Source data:
-- Opening Marker --

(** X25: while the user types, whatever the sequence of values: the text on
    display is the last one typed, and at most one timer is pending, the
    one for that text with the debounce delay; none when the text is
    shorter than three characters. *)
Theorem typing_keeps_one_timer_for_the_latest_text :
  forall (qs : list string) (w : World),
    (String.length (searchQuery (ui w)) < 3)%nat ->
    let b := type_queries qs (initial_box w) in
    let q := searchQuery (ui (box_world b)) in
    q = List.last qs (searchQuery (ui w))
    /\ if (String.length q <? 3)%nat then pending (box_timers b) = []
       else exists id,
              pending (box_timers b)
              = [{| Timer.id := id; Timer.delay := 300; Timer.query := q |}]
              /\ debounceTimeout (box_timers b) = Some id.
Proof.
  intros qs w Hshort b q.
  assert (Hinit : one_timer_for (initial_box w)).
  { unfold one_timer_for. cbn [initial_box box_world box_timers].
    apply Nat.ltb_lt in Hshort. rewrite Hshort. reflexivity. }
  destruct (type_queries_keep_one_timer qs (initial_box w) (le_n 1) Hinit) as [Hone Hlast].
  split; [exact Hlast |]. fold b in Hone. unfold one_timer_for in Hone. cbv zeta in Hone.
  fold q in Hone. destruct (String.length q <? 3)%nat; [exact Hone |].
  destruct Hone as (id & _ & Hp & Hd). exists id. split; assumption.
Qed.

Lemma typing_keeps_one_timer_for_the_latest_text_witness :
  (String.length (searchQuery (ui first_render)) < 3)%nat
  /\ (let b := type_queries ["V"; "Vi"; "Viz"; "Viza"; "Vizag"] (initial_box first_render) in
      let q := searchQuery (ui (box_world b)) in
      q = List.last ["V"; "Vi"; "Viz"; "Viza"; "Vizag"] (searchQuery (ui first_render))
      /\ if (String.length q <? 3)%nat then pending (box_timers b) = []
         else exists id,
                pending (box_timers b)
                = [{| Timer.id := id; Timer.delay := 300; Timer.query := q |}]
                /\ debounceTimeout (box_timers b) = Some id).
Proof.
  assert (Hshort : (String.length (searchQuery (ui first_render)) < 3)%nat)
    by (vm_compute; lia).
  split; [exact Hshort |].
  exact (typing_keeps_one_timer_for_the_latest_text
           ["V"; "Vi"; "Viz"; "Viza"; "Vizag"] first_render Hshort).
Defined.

-- Closing Marker --

§ **Instructions for the task**
What is needed is an exact copy of the entries from their first line down to the line with "shorter than three characters. *)", that line included, and nothing beyond it.

§ **Written response**
(** X25: while the user types, whatever the sequence of values: the text on
    display is the last one typed, and at most one timer is pending, the
    one for that text with the debounce delay; none when the text is
    shorter than three characters. *)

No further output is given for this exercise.